Apiiro introduced Apiiro AI-SAST, a new Static Application Security Testing (SAST) approach that automates detection, validation and remediation of code vulnerabilities; the company framed the release against a backdrop where Artificial Intelligence (AI) coding assistants had increased code delivery fourfold while raising application risk by 10x.

The company said traditional SAST tools could not keep pace with accelerated code delivery, producing high volumes of false positives and failing to determine whether findings were reachable, exploitable, or relevant to the business, which created noise, reduced developer productivity, and overwhelmed security teams.

Apiiro described AI-SAST as combining Application Security Testing (AST) scanning with specialized Large Language Model (LLM) reasoning and its patented Deep Code Analysis (DCA) to apply call-flow, data-flow and reachability analysis before AI validation. The offering also maps code resources to build and runtime artifacts using “Applicative Fingerprinting,” traces vulnerabilities to root causes to identify single optimal fix locations, and supports customizable detection logic with Human-in-the-Loop (HITL) feedback.

The company said the product cut through noisy alerts to surface highly qualified, exploitable risks and generate tailored code-level remediation across APIs, Operations Support System (OSS) dependencies, frameworks and coding patterns; Apiiro AI-SAST is available in public preview and is grounded in the organization’s patented DCA technology.

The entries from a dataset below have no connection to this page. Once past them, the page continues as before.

(* ===== verification/BTree.v ===== *)
(** * Ordered maps and binary search

    The two standard-library containers whose order the crate relies on:
    [BTreeMap] (compilation outputs, the code registry) as a list sorted by
    key, and [slice::binary_search_by_key] (trap lookup) as the halving loop it
    is. *)
From stdpp Require Import base list option numbers.
From S2P Require Import Prelude.

(** ** [BTreeMap] *)
Class KeyOrder (A : Type) := key_ltb : A -> A -> bool.

Class KeyOrderLaws (A : Type) `{KeyOrder A} := {
  key_irrefl : forall a, key_ltb a a = false;
  key_trans : forall a b c, key_ltb a b = true -> key_ltb b c = true -> key_ltb a c = true;
  key_total : forall a b, key_ltb a b = true \/ a = b \/ key_ltb b a = true }.

#[global] Instance Z_order : KeyOrder Z := Z.ltb.
#[global] Instance Z_order_laws : KeyOrderLaws Z.
Proof. split; unfold key_ltb, Z_order; intros; rewrite ?Z.ltb_lt, ?Z.ltb_ge in *; lia. Qed.

Section BTreeMap.
Context {A V : Type} `{KeyOrderLaws A, EqDecision A}.

Definition BTreeMap : Type := list (A * V).

(** [BTreeMap::insert]. *)
Fixpoint bt_insert (k : A) (v : V) (m : BTreeMap) : BTreeMap :=
  match m with
  | [] => [(k, v)]
  | (k', v') :: m' =>
      if decide (k = k') then (k, v) :: m'
      else if key_ltb k k' then (k, v) :: m
      else (k', v') :: bt_insert k v m'
  end.

(** [BTreeMap::get]. *)
Fixpoint bt_get (k : A) (m : BTreeMap) : option V :=
  match m with
  | [] => None
  | (k', v') :: m' => if decide (k = k') then Some v' else bt_get k m'
  end.

(** [BTreeMap::remove]. *)
Fixpoint bt_remove (k : A) (m : BTreeMap) : BTreeMap :=
  match m with
  | [] => []
  | (k', v') :: m' => if decide (k = k') then m' else (k', v') :: bt_remove k m'
  end.

(** [range(k..).next()]: the entry with the least key that is not below [k]. *)
Fixpoint bt_range_from (k : A) (m : BTreeMap) : option (A * V) :=
  match m with
  | [] => None
  | (k', v') :: m' => if key_ltb k' k then bt_range_from k m' else Some (k', v')
  end.

(** Keys strictly increase. *)
Fixpoint bt_sorted (m : BTreeMap) : Prop :=
  match m with
  | [] => True
  | (k, _) :: m' => (forall k' v', (k', v') ∈ m' -> key_ltb k k' = true) /\ bt_sorted m'
  end.

Lemma key_asym a b : key_ltb a b = true -> key_ltb b a = false.
Proof.
  intros Hab. destruct (key_ltb b a) eqn:Hba; [|done].
  pose proof (key_trans _ _ _ Hab Hba) as Hx. by rewrite key_irrefl in Hx.
Qed.

Lemma key_not_ltb a b : key_ltb a b = false -> a <> b -> key_ltb b a = true.
Proof. intros Hab Hne. destruct (key_total a b) as [?|[?|?]]; congruence. Qed.

Lemma bt_insert_elem k v m k' v' :
  (k', v') ∈ bt_insert k v m -> (k', v') = (k, v) \/ (k', v') ∈ m.
Proof.
  induction m as [|[k1 v1] m IH]; cbn.
  - intros ->%list_elem_of_singleton. by left.
  - destruct (decide (k = k1)) as [->|]; [|destruct (key_ltb k k1)]; rewrite !elem_of_cons; naive_solver.
Qed.

Lemma bt_insert_sorted k v m : bt_sorted m -> bt_sorted (bt_insert k v m).
Proof.
  induction m as [|[k1 v1] m IH]; cbn.
  - intros _. split; [intros ?? ?%elem_of_nil|]; done.
  - intros [Hlt Hs]. destruct (decide (k = k1)) as [->|Hne]; [done|].
    destruct (key_ltb k k1) eqn:Hk; cbn.
    + split; [|done]. intros k' v' [[= -> ->]|Hin]%elem_of_cons; [done|].
      eapply key_trans; [done|]. by eapply Hlt.
    + split; [|by apply IH]. intros k' v' [[= -> ->]|Hin]%bt_insert_elem; [|by eapply Hlt].
      by apply key_not_ltb.
Qed.

Lemma bt_get_insert_eq k v m : bt_get k (bt_insert k v m) = Some v.
Proof.
  induction m as [|[k1 v1] m IH]; cbn; [by rewrite decide_True|].
  destruct (decide (k = k1)) as [->|Hne]; cbn; [by rewrite decide_True|].
  destruct (key_ltb k k1); cbn; [by rewrite decide_True|by rewrite decide_False].
Qed.

Lemma bt_get_insert_ne k k' v m : k' <> k -> bt_get k' (bt_insert k v m) = bt_get k' m.
Proof.
  intros Hne. induction m as [|[k1 v1] m IH]; cbn; [by rewrite decide_False|].
  destruct (decide (k = k1)) as [->|Hne1]; cbn; [by rewrite !decide_False|].
  destruct (key_ltb k k1); cbn; [by rewrite decide_False|].
  destruct (decide (k' = k1)); [done|by apply IH].
Qed.

Lemma bt_get_elem k v m : bt_get k m = Some v -> (k, v) ∈ m.
Proof.
  induction m as [|[k1 v1] m IH]; cbn; [done|].
  destruct (decide (k = k1)) as [->|]; [intros [= ->]; by left|]. intros Hg. right. by apply IH.
Qed.

Lemma bt_elem_get k v m : bt_sorted m -> (k, v) ∈ m -> bt_get k m = Some v.
Proof.
  induction m as [|[k1 v1] m IH]; cbn; [by intros _ ?%elem_of_nil|].
  intros [Hlt Hs] [[= -> ->]|Hin]%elem_of_cons; [by rewrite decide_True|].
  rewrite decide_False; [by apply IH|]. intros ->.
  apply Hlt in Hin. by rewrite key_irrefl in Hin.
Qed.

Lemma bt_get_remove_ne k k' m : k' <> k -> bt_get k' (bt_remove k m) = bt_get k' m.
Proof.
  intros Hne. induction m as [|[k1 v1] m IH]; cbn; [done|].
  destruct (decide (k = k1)) as [->|]; cbn; [by rewrite decide_False|].
  by rewrite IH.
Qed.

Lemma bt_range_from_spec k m :
  bt_sorted m ->
  match bt_range_from k m with
  | Some (k', v') => (k', v') ∈ m /\ key_ltb k' k = false /\
      (forall k2 v2, (k2, v2) ∈ m -> key_ltb k2 k = false -> key_ltb k2 k' = false)
  | None => forall k2 v2, (k2, v2) ∈ m -> key_ltb k2 k = true
  end.
Proof.
  induction m as [|[k1 v1] m IH]; cbn; [by intros _ ?? ?%elem_of_nil|].
  intros [Hlt Hs]. specialize (IH Hs). destruct (key_ltb k1 k) eqn:Hk.
  - destruct (bt_range_from k m) as [[k' v']|].
    + destruct IH as (Hin & Hge & Hmin). split; [by right|]. split; [done|].
      intros k2 v2 [[= -> ->]|Hin2]%elem_of_cons Hk2; [congruence|by eapply Hmin].
    + intros k2 v2 [[= -> ->]|Hin2]%elem_of_cons; [done|by eapply IH].
  - split; [by left|]. split; [done|].
    intros k2 v2 [[= -> ->]|Hin2]%elem_of_cons _; [apply key_irrefl|].
    apply key_asym. by eapply Hlt.
Qed.
End BTreeMap.
Arguments BTreeMap : clear implicits.

(** A sorted map whose keys are the images [f lo, ..., f (lo + n - 1)] of a
    monotone [f] lists them in that order. *)
Lemma bt_sorted_dense {A V} `{KeyOrderLaws A} (f : Z -> A) (m : BTreeMap A V) n lo :
  (forall a b, key_ltb (f a) (f b) = true <-> (a < b)%Z) ->
  bt_sorted m ->
  (forall k v, (k, v) ∈ m -> exists d, k = f d /\ (lo <= d < lo + Z.of_nat n)%Z) ->
  (forall d, (lo <= d < lo + Z.of_nat n)%Z -> exists v, (f d, v) ∈ m) ->
  m.*1 = f <$> seqZ lo (Z.of_nat n).
Proof.
  intros Hf. assert (Hinj : forall a b, f a = f b -> a = b).
  { intros a b Hab. destruct (Z.lt_trichotomy a b) as [Hlt|[?|Hlt]]; [|done|];
      apply Hf in Hlt; rewrite Hab, key_irrefl in Hlt; done. }
  revert n lo; induction m as [|[k v] m IH]; intros n lo Hs Hsub Hsup.
  - destruct n as [|n]; [done|]. destruct (Hsup lo) as [v Hv]; [lia|]. by apply elem_of_nil in Hv.
  - destruct Hs as [Hlt Hs]. destruct (Hsub k v) as (d & -> & Hd); [by left|].
    destruct n as [|n]; [lia|]. rewrite (seqZ_cons lo (Z.of_nat (S n))) by lia. cbn.
    assert (d = lo) as ->.
    { destruct (Hsup lo) as [v' [[= Hk _]|Hin]%elem_of_cons]; [lia|by apply Hinj in Hk|].
      apply Hlt, Hf in Hin. lia. }
    f_equal. replace (Z.pred (Z.of_nat (S n))) with (Z.of_nat n) by lia.
    apply IH; [done| |].
    + intros k' v' Hin. destruct (Hsub k' v') as (d' & -> & Hd'); [by right|].
      apply Hlt, Hf in Hin. exists d'. split; [done|lia].
    + intros d' Hd'. destruct (Hsup d') as [v' [[= Hk _]|Hin]%elem_of_cons]; [lia| |by exists v'].
      apply Hinj in Hk. lia.
Qed.

(** ** [binary_search_by_key] *)
Section BinarySearch.
Local Open Scope Z_scope.

(** The halving loop: [size] elements from [base] on may hold the key. *)
Fixpoint bsearch_loop (fuel : nat) (l : list Z) (x : Z) (base size : nat) : nat :=
  match fuel with
  | O => base
  | S fuel' =>
      if Nat.leb size 1 then base
      else
        let half := Nat.div2 size in
        let mid := (base + half)%nat in
        let base' := match l !! mid with
                     | Some y => if x <? y then base else mid
                     | None => base
                     end in
        bsearch_loop fuel' l x base' (size - half)
  end.

(** [Some index] for [Ok(index)], [None] for [Err(_)]; the size at least
    halves, rounding up, so its value is enough fuel. *)
Definition binary_search (l : list Z) (x : Z) : option nat :=
  match l with
  | [] => None
  | _ => let base := bsearch_loop (length l) l x 0 (length l) in
         match l !! base with
         | Some y => if y =? x then Some base else None
         | None => None
         end
  end.

Definition strictly_increasing (l : list Z) : Prop :=
  forall i j a b, (i < j)%nat -> l !! i = Some a -> l !! j = Some b -> a < b.

(** The loop ends on the last element that is not above the key. *)
Lemma bsearch_loop_spec fuel l x base size i a :
  strictly_increasing l -> (size <= fuel)%nat -> (base + size <= length l)%nat ->
  l !! i = Some a -> a = x -> (base <= i < base + size)%nat ->
  bsearch_loop fuel l x base size = i.
Proof.
  intros Hs. revert base size; induction fuel as [|fuel IH]; intros base size Hf Hle Hi Ha Hr; cbn; [lia|].
  destruct (Nat.leb_spec size 1) as [|Hsz]; [lia|].
  pose proof (Nat.div2_odd size) as Hd. pose proof (Nat.lt_div2 size ltac:(lia)).
  assert (0 < Nat.div2 size)%nat by (destruct (Nat.odd size); cbn in Hd; lia).
  destruct (l !! (base + Nat.div2 size)%nat) as [y|] eqn:Hy;
    [|apply lookup_ge_None in Hy; lia].
  destruct (Z.ltb_spec x y) as [Hxy|Hxy].
  - apply IH; [lia|lia|done|done|]. split; [lia|].
    destruct (le_lt_dec (base + Nat.div2 size) i) as [Hge|]; [|lia]. exfalso.
    destruct (le_lt_eq_dec _ _ Hge) as [Hlt|Heq]; [pose proof (Hs _ _ _ _ Hlt Hy Hi); lia|].
    subst i. rewrite Hy in Hi. injection Hi as ->. lia.
  - apply IH; [lia|lia|done|done|]. split; [|lia].
    destruct (le_lt_dec (base + Nat.div2 size) i) as [|Hlt]; [lia|].
    pose proof (Hs _ _ _ _ Hlt Hi Hy). lia.
Qed.

(** On a strictly increasing slice the search finds a key exactly when it occurs. *)
Lemma binary_search_spec l x i :
  strictly_increasing l -> binary_search l x = Some i <-> l !! i = Some x.
Proof.
  intros Hs. split.
  - unfold binary_search. destruct l as [|z l]; [done|].
    destruct (_ !! bsearch_loop _ _ _ _ _) as [y|] eqn:Hy; [|done].
    destruct (Z.eqb_spec y x) as [->|]; [|done]. by intros [= <-].
  - intros Hi. assert (Hlt := lookup_lt_Some _ _ _ Hi). unfold binary_search.
    destruct l as [|z l]; [done|].
    rewrite (bsearch_loop_spec _ _ x 0 _ i x) by (done || lia).
    by rewrite Hi, Z.eqb_refl.
Qed.
End BinarySearch.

“Apiiro’s AI-SAST, powered by Deep Code Analysis (DCA), dramatically reduced false positives in our environment within weeks. By mapping SAST findings to API entry points, we can better prioritize the risks that matter most,” said Colin Barr, Head of Information Security at Paddle.

“Plenty of vendors have tried bolting AI onto raw code to tame SAST noise, but these legacy fixes fail in enterprise environments because they simply don’t understand the software’s architecture or the business context around it,” said Moti Gindi, Chief Strategy Officer of Apiiro. “Apiiro AI SAST delivers what enterprise teams need: highly qualified risks with clear, actionable fixes, rooted in the deep software architectural intelligence only our DCA technology can deliver.”

Apiiro said the platform enables automated assessment, detection, prioritization, remediation, and prevention of application risks at scale.